I don't agree with this.  Something can enter the Shared Imaginary Space (i.e. group diegesis) if (1) it is communicated to everyone; and (2) they agree to it, either explicit by assent or implicitly by not contesting it.  Let's consider a few cases:

(A)  I as GM speak aloud a description of some part of the fictional setting.  The players do not dispute it, and thus it becomes a part of the SIS.  

(B)  I as GM write a one-page handout which has a description of some part of the fictional setting.  The players do not dispute it, and thus it becomes a part of the SIS.  

(C)  I as GM hand out a paper which has a description of some part of the fictional setting -- but I did not personally write it.  Again the players do not dispute it, and thus it becomes part of the SIS.  
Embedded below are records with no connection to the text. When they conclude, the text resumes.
Lemma load_parks_from_csv_again_witness :
  all_parks
    (fst (load_parks_from_csv (Ok sample_rows)
            (activations [("CN-0012"%string, Some "2024-05-01"%string)]
               (fst (load_parks_from_csv (Ok sample_rows) (init_state ∅)))))) =
  [park_record "CN-0012" "Test Park" ["CN-AH"] (VBool true) (VStr "2024-05-01");
   park_record "CN-0020" "New Park" ["CN-BJ"; "CN-HE"] (VBool false) VNone].
Proof.
  rewrite (proj2 (load_parks_from_csv_again (init_state ∅) sample_rows
                    (Forall_nil_2 _))).
  - vm_compute. reflexivity.
  - apply (bool_decide_unpack _). vm_compute. exact I.
Defined.

(** C5, as it is stated, fails on a CSV with a reference on two rows: the
    activation goes to the first park with the reference, the next import
    reads the state of the last one, and the activation is gone. *)
Lemma load_parks_from_csv_again_loses_activation :
  snd (prompt_activation (Some "2024-05-01"%string) "CN-0001"
         (fst (load_parks_from_csv (Ok two_gates) (init_state ∅)))) = Ok tt /\
  all_parks
    (activations [("CN-0001"%string, Some "2024-05-01"%string)]
       (fst (load_parks_from_csv (Ok two_gates) (init_state ∅)))) =
    [park_record "CN-0001" "North Gate" ["CN-BJ"] (VBool true) (VStr "2024-05-01");
     park_record "CN-0001" "South Gate" ["CN-BJ"] (VBool false) VNone] /\
  all_parks
    (fst (load_parks_from_csv (Ok two_gates)
            (activations [("CN-0001"%string, Some "2024-05-01"%string)]
               (fst (load_parks_from_csv (Ok two_gates) (init_state ∅)))))) =
    [park_record "CN-0001" "North Gate" ["CN-BJ"] (VBool false) VNone;
     park_record "CN-0001" "South Gate" ["CN-BJ"] (VBool false) VNone].
Proof. split_and!; vm_compute; reflexivity. Qed.

End CsvImport.

(* ===================================================================== *)
(** * The sort key on every reference *)
(* ===================================================================== *)

Section SortKeyRange.

Lemma matches_Plus_Lit_head (c : ascii) (s : string) (h : Re.hit) :
  h ∈ Re.matches (Re.Plus (Re.Lit c)) s -> exists s', s = String c s'.
Proof.
  destruct s as [|c' s']; cbn.
  - intros H. by apply elem_of_nil in H.
  - destruct (Ascii.eqb_spec c c') as [<-|Hne]; [eauto|].
    intros (h1 & _ & H)%list_elem_of_bind. by apply elem_of_nil in H.
Qed.

Lemma matches_Plus_Lit_one (c : ascii) (s' : string) :
  Re.Hit (String c EmptyString) s' None
    ∈ Re.matches (Re.Plus (Re.Lit c)) (String c s').
Proof.
  cbn. rewrite Ascii.eqb_refl. cbn. rewrite app_nil_r.
  apply elem_of_app. right. apply list_elem_of_here.
Qed.

Lemma matches_park_number_pattern (t : string) :
  (exists h, h ∈ Re.matches park_number_pattern t) <->
  exists post, t = trigger post.
Proof.
  unfold park_number_pattern, trigger. split.
  - intros (h & (h1 & h2 & (s1 & -> & ->)%matches_Lit
                 & (h3 & H3 & ->)%matches_Group & _)%matches_Seq).
    apply matches_Seq in H3 as (h4 & h5 & (s2 & Hs2 & ->)%matches_Lit & H5 & _).
    cbn [Re.rest] in Hs2, H5. subst s1.
    apply matches_Plus_Lit_head in H5 as (s3 & ->). eauto.
  - intros (post & ->). eexists.
    apply matches_Seq. eexists _, _. split_and!; [|  |reflexivity].
    + apply matches_Lit. eauto.
    + apply matches_Group. eexists. split; [|reflexivity].
      apply matches_Seq. eexists _, _. split_and!; [| |reflexivity].
      * apply matches_Lit. eauto.
      * apply matches_Plus_Lit_one.
Qed.

Lemma search_park_number_pattern_Some (s : string) :
  is_Some (Re.search park_number_pattern s) <->
  exists pre post, s = pre +:+ trigger post.
Proof.
  induction s as [|c s IH]; cbn [Re.search].
  - destruct (Re.matches park_number_pattern EmptyString) as [|h l] eqn:E.
    + split; [by intros [? ?]|]. intros (pre & post & H). by destruct pre.
    + assert (exists post, EmptyString = trigger post) as (post & ?); [|done].
      apply matches_park_number_pattern. exists h. rewrite E. apply list_elem_of_here.
  - destruct (Re.matches park_number_pattern (String c s)) as [|h l] eqn:E.
    + rewrite IH. split.
      * intros (pre & post & ->). by exists (String c pre), post.
      * intros (pre & post & H). destruct pre as [|c' pre].
        -- assert (exists h, h ∈ Re.matches park_number_pattern (String c s))
             as (h & Hh); [|by rewrite E in Hh; apply elem_of_nil in Hh].
           apply matches_park_number_pattern. by exists post.
        -- cbn in H. injection H as -> ->. eauto.
    + split; [|by eexists]. intros _.
      assert (exists post, String c s = trigger post) as (post & ->).
      { apply matches_park_number_pattern. exists h. rewrite E. apply list_elem_of_here. }
      by exists EmptyString, post.
Qed.

(** X1. The key of a reference is 0, except that the call raises
    [ValueError] exactly when the reference contains a dash followed by a
    backslash and a letter d. *)
Theorem get_park_number_int_cases (reference : string) :
  (get_park_number_int reference = Raise ValueError <->
   exists pre post,
     reference = pre +:+ String "-" (String backslash (String "d" post))) /\
  (get_park_number_int reference = Ok 0 <->
   ~ exists pre post,
       reference = pre +:+ String "-" (String backslash (String "d" post))).
Proof.
  pose proof (search_park_number_pattern_Some reference) as Hsome.
  unfold trigger in Hsome. unfold get_park_number_int.
  destruct (search_park_number_pattern reference) as [E|[t E]]; rewrite E in *;
    cbn [int_of_group1].
  - assert (~ exists pre post, reference =
              pre +:+ String "-" (String backslash (String "d" post))) as Hno.
    { intros H. apply Hsome in H as [? [=]]. }
    split; split; (done || (intros H; by destruct Hno)).
  - rewrite py_int_backslash.
    assert (exists pre post, reference =
              pre +:+ String "-" (String backslash (String "d" post))) as Hyes
      by (apply Hsome; by eexists).
    split; split; (done || (intros Hno; by destruct Hno)).
Qed.

End SortKeyRange.

(* ===================================================================== *)
(** * The sort keys under the proxy *)
(* ===================================================================== *)

Section ProxySort.
Definition body_service : UserService :=
  {| newSessionCreateStruct := newSessionCreateStruct mock_service;
     createSession _ := [(JBool false, body_response)];
     refreshSession _ := [(JBool false, JBool true)];
     deleteSession _ := [(JBool false, JBool true)] |}.

(** A user service that never answers, and one that answers twice. *)
Definition silent_service : UserService :=
  {| newSessionCreateStruct := newSessionCreateStruct mock_service;
     createSession _ := [];
     refreshSession _ := [];
     deleteSession _ := [] |}.

Definition stuttering_service : UserService :=
  {| newSessionCreateStruct := newSessionCreateStruct mock_service;
     createSession _ := [(JBool false, response_abc); (JBool true, JNull)];
     refreshSession _ := [(JBool true, JBool false); (JBool false, JBool true)];
     deleteSession _ := [(JBool false, JBool true); (JBool true, JBool false)] |}.

(** A storage that holds the session and a key of another component. *)
Definition shared_storage : gmap string jsval :=
  <["theme" := JStr "dark"]> abc_storage.

Definition shared_world : World := {| storage := shared_storage; trace := [] |}.

(** ** Strings *)

Lemma same_letter_upper (a b : ascii) :
  is_lower b = false -> same_letter a b = true <-> ascii_upper a = b.
Proof.
  intros Hb. unfold same_letter, ascii_upper. rewrite Hb. cbn [andb orb].
  rewrite orb_false_r, orb_true_iff, andb_true_iff, Ascii.eqb_eq, N.eqb_eq.
  split.
  - intros [-> | [Ha Hn]].
    + now rewrite Hb.
    + rewrite Ha, Hn, N.add_sub. apply ascii_N_embedding.
  - destruct (is_lower a) eqn:Ha.
    + intros <-. right. split; [reflexivity |].
      unfold is_lower in Ha. apply andb_true_iff in Ha as [Hlo Hhi].
      apply N.leb_le in Hlo. apply N.leb_le in Hhi.
      rewrite N_ascii_embedding by lia. lia.
    + intros ->. now left.
Qed.
(** * The minio-js client: a model of src/main/minio.js

    The model follows the source function by function.  Asynchronous code is
    written as state passing over a [World] that holds the client object, the
    events the transport will deliver and the requests sent so far; a callback
    outcome is a [result].  Code of the library that is not part of minio.js
    (helpers.js, signing.js, xml-parsers.js, multipart.js) and of Node (url,
    crypto, http) enters through type classes; the stream transformers of
    transformers.js are modelled from the specification, where their comments
    say so. *)

From Stdlib Require Import ZArith Lia String Ascii List Bool DecimalString.
From stdpp Require Import gmap strings list.
Import ListNotations.
Open Scope string_scope.
Open Scope Z_scope.

(** ** JavaScript values used by the client

    A [string] stands for a JavaScript string whose code units are all below
    256; a value that may be undefined is an [option]; sizes, ports, status
    codes and counts are integers ([Z]), all far below 2^53, where the
    arithmetic of doubles is exact; the numbers a caller hands to
    getPartialObject and to a post policy are doubles ([Number.t]). *)
Module Js.

(** Truthiness of a string-or-undefined: undefined and the empty string are
    falsy. *)
Definition truthy (v : option string) : bool :=
  match v with
  | Some (String _ _) => true
  | _ => false
  end.

(** A value inside a template literal. *)
Definition template (v : option string) : string :=
  match v with
  | Some s => s
  | None => "undefined"
  end.

(** Number to string, for an integer. *)
Definition Number_toString (n : Z) : string :=
  NilZero.string_of_int (Z.to_int n).
(** * A read-only trade query service (main.py)

    The service keeps one list of trades in memory, built once by
    [generate_db], and answers three kinds of request over it:
    [get_trades] (filter, paginate, sort), [get_trade_by_id] and
    [search_trades] (free-text search, paginate, sort).

    The development has three parts.
    - The model.  [Py] holds the Python values and built-ins the program
      uses (str.lower, the substring test, float comparison and truthiness,
      datetime construction and comparison, slicing, indexing, list.sort).
      The generator runs over the state of the random number generator.
      The handlers run in a state-and-exception monad over a store of list
      objects, so that aliasing ([filtered_trades = trades_db]) and in-place
      mutation ([paginated_trades.sort]) are what the source makes them.
    - Derived definitions: the handlers as functions of the collection, the
      predicate a request stands for, and a small collection to run on.
    - Properties: each handler computes its functional form and leaves the
      stored lists alone; from there, the sort order, size and content of a
      page, the search rules, lookup by id and the shape of the generated
      collection. *)

From Stdlib Require Import ZArith QArith String Ascii Sorted Permutation.
From stdpp Require Import base list sorting gmap strings pretty.
Close Scope Q_scope.

(** ** Exceptions *)

(** A computation either returns a value or raises an exception; only the
    message [str(e)] of an exception is ever observed by the handlers. *)
Inductive result (A : Type) : Type :=
| Ok (a : A)
| Raise (msg : string).
Arguments Ok {A} a.
Arguments Raise {A} msg.

Definition result_bind {A B} (r : result A) (k : A → result B) : result B :=
  match r with
  | Ok a => k a
  | Raise m => Raise m
  end.

(** ** Python values *)

Module Py.

(** *** Strings

    A [str] is a sequence of Unicode code points.  It is kept here as its
    UTF-8 bytes: the empty string, equality and the substring test of two
    strings are the same on the bytes as on the code points.  [str.lower]
    works on the code points, so the bytes are decoded, lower-cased and
    encoded again. *)

Definition is_continuation (b : N) : bool := ((128 <=? b) && (b <? 192))%N.

(** The code points of a string.  A byte that does not start a
    well-formed sequence stands for itself; no [str] has such bytes. *)
Fixpoint code_points (s : string) : list N :=
  match s with
  | EmptyString => []
  | String b0 s1 =>
    let n0 := N_of_ascii b0 in
    match s1 with
    | EmptyString => [n0]
    | String b1 s2 =>
      let n1 := N_of_ascii b1 in
      if ((192 <=? n0) && (n0 <? 224))%N && is_continuation n1
      then ((n0 - 192) * 64 + (n1 - 128))%N :: code_points s2
      else
        match s2 with
        | EmptyString => n0 :: code_points s1
        | String b2 s3 =>
          let n2 := N_of_ascii b2 in
          if ((224 <=? n0) && (n0 <? 240))%N
             && is_continuation n1 && is_continuation n2
          then ((n0 - 224) * 4096 + (n1 - 128) * 64 + (n2 - 128))%N
               :: code_points s3
          else
            match s3 with
            | EmptyString => n0 :: code_points s1
            | String b3 s4 =>
              let n3 := N_of_ascii b3 in
              if ((240 <=? n0) && (n0 <? 248))%N && is_continuation n1
                 && is_continuation n2 && is_continuation n3
              then ((n0 - 240) * 262144 + (n1 - 128) * 4096
                    + (n2 - 128) * 64 + (n3 - 128))%N :: code_points s4
              else n0 :: code_points s1
            end
        end
    end
  end.

(** The UTF-8 bytes of one code point. *)
Definition utf8 (c : N) : string :=
  let byte (n : N) (s : string) := String (ascii_of_N n) s in
  if (c <? 128)%N then byte c ""
  else if (c <? 2048)%N then
    byte (192 + c / 64)%N (byte (128 + c mod 64)%N "")
  else if (c <? 65536)%N then
    byte (224 + c / 4096)%N
      (byte (128 + (c / 64) mod 64)%N (byte (128 + c mod 64)%N ""))
  else
    byte (240 + c / 262144)%N
      (byte (128 + (c / 4096) mod 64)%N
         (byte (128 + (c / 64) mod 64)%N (byte (128 + c mod 64)%N ""))).

Fixpoint encode (l : list N) : string :=
  match l with
  | [] => ""
  | c :: l' => utf8 c +:+ encode l'
  end.
(** * Steam data project: harvest engine, checkpoint store and normalization

    A shallow embedding of the Python sources
    [checkpoint.py], [steamspy_scraper.py], [steam_api_scraper_v2.py],
    [steam_api_scraper.py], [steam_tags_scraper.py],
    [steam_store_scraper_v2.py], [insert_app_details.py] and
    [insert_tags.py], followed by the properties proved about them.

    Conventions.
    - A Python [int] is a [Z]; a [set[int]] is a [gset Z]; a [dict] whose
      iteration order is never observed is a [gmap]; a [dict] whose
      iteration order reaches the output is an insertion-ordered
      association list ([odict], below).
    - A [datetime] is the number of microseconds since the epoch, a [Z].
    - The network, the clock and the interruption signal are oracles that
      the functions read through an explicit request counter.
    - [list(s)] for a Python set [s] enumerates [s] in an order the language
      leaves open; it is an explicit parameter wherever it reaches a
      result. *)

From Stdlib Require Import ZArith.
From Stdlib.Strings Require Import Byte.
From stdpp Require Import gmap strings list sets fin_maps pretty sorting.

Local Open Scope Z_scope.

(** ** Python values that reach the checkpoint store *)

Module pyvalues.

(** [checkpoint.BaseCheckpoint] *)
Record BaseCheckpoint := mkBase {
  started_at : option Z;
  last_saved_at : option Z
}.

(** [BaseCheckpoint.mark_started], with [datetime.now()] passed in. *)
Definition mark_started (now : Z) (b : BaseCheckpoint) : BaseCheckpoint :=
  match started_at b with
  | None => mkBase (Some now) (last_saved_at b)
  | Some _ => b
  end.

(** [steamspy_scraper.SteamSpyCheckpoint]; [StorePageCheckpoint] of
    [steam_store_scraper_v2.py] has the same fields and methods. *)
Record SteamSpyCheckpoint := mkSpy {
  spy_base : BaseCheckpoint;
  app_ids_to_scrape : list Z;
  completed_ids : gset Z;
  no_data_ids : gset Z;
  failed_ids : gmap Z string
}.

(** [steam_api_scraper_v2.SteamAPICheckpoint]; a raw payload is kept as
    the text of its document. *)
Record SteamAPICheckpoint := mkApi {
  api_base : BaseCheckpoint;
  apps_data : gmap Z string;
  excluded_apps : gset Z;
  error_apps : gset Z
}.

(** The objects the scrapers hand to [pickle]. *)
Inductive pyobj :=
  | PySpy (c : SteamSpyCheckpoint)
  | PyApi (c : SteamAPICheckpoint)
  | PyDict (d : gmap Z string)
  | PyTags (d : gmap Z (list string))
  | PySet (s : gset Z).

Inductive pytype := TSteamSpyCheckpoint | TSteamAPICheckpoint | TBaseCheckpoint | TDict | TSet.

(** [isinstance(data, expected_type)]: both checkpoint classes derive from
    [BaseCheckpoint]. *)
Definition isinstance (v : pyobj) (t : pytype) : bool :=
  match v, t with
  | PySpy _, TSteamSpyCheckpoint => true
  | PySpy _, TBaseCheckpoint => true
  | PyApi _, TSteamAPICheckpoint => true
  | PyApi _, TBaseCheckpoint => true
  | PyDict _, TDict => true
  | PyTags _, TDict => true
  | PySet _, TSet => true
  | _, _ => false
  end.

(** [hasattr(data, 'last_saved_at')] *)
Definition hasattr_last_saved_at (v : pyobj) : bool :=
  match v with
  | PySpy _ | PyApi _ => true
  | PyDict _ | PyTags _ | PySet _ => false
  end.

Definition set_base_last_saved_at (t : Z) (b : BaseCheckpoint) : BaseCheckpoint :=
  mkBase (started_at b) (Some t).

(** [data.last_saved_at = t] on an object that has the attribute. *)
Definition setattr_last_saved_at (t : Z) (v : pyobj) : pyobj :=
  match v with
  | PySpy c =>
      PySpy (mkSpy (set_base_last_saved_at t (spy_base c)) (app_ids_to_scrape c)
                   (completed_ids c) (no_data_ids c) (failed_ids c))
  | PyApi c =>
      PyApi (mkApi (set_base_last_saved_at t (api_base c)) (apps_data c)
                   (excluded_apps c) (error_apps c))
  | PyDict _ | PyTags _ | PySet _ => v
  end.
Note that all of A, B, and C can be word-for-word identical.  I think it is pretty clear that there is no magical property of the spoken word here.  Something can be written and accepted into the SIS.  At this point, there is no obvious distinction between text written by a participant and text written by a non-participant.  As long as everyone reads the same text, the text written by the game designer is functionally exactly the same as any other statement.  It is introduced to the group for acceptance, and may proceed into the SIS if no one disputes it.  

Nothing has "direct" access to the SIS.  Everything has to come through communication -- by spoken word, gesture, or written text.  Sure, the group can reject what is in the rulebook -- but the group can equally well reject input from any one of its members.
- John

Valamir

John, I don't think you and MJ are really disagreeing here.

I doubt MJ would try to argue that the spoken word is the only process by which something enters the SiS.

Rather the distinction I see being made (and I tend to agree with it) is that nothing enters the SiS without passing through one of the players acting as gate keeper.

In all three of your examples above it was the GM providing that role of gatekeeper.  The GM is submitting the item for approval, the players (through active assent or silence) approve it.  

It doesn't matter whether what the GM submits is his own spontaneous invention, his own carefully crafted written work, or a game designers carefull crafted written work.  None of those things has any special meaning until some human being submits it to the group.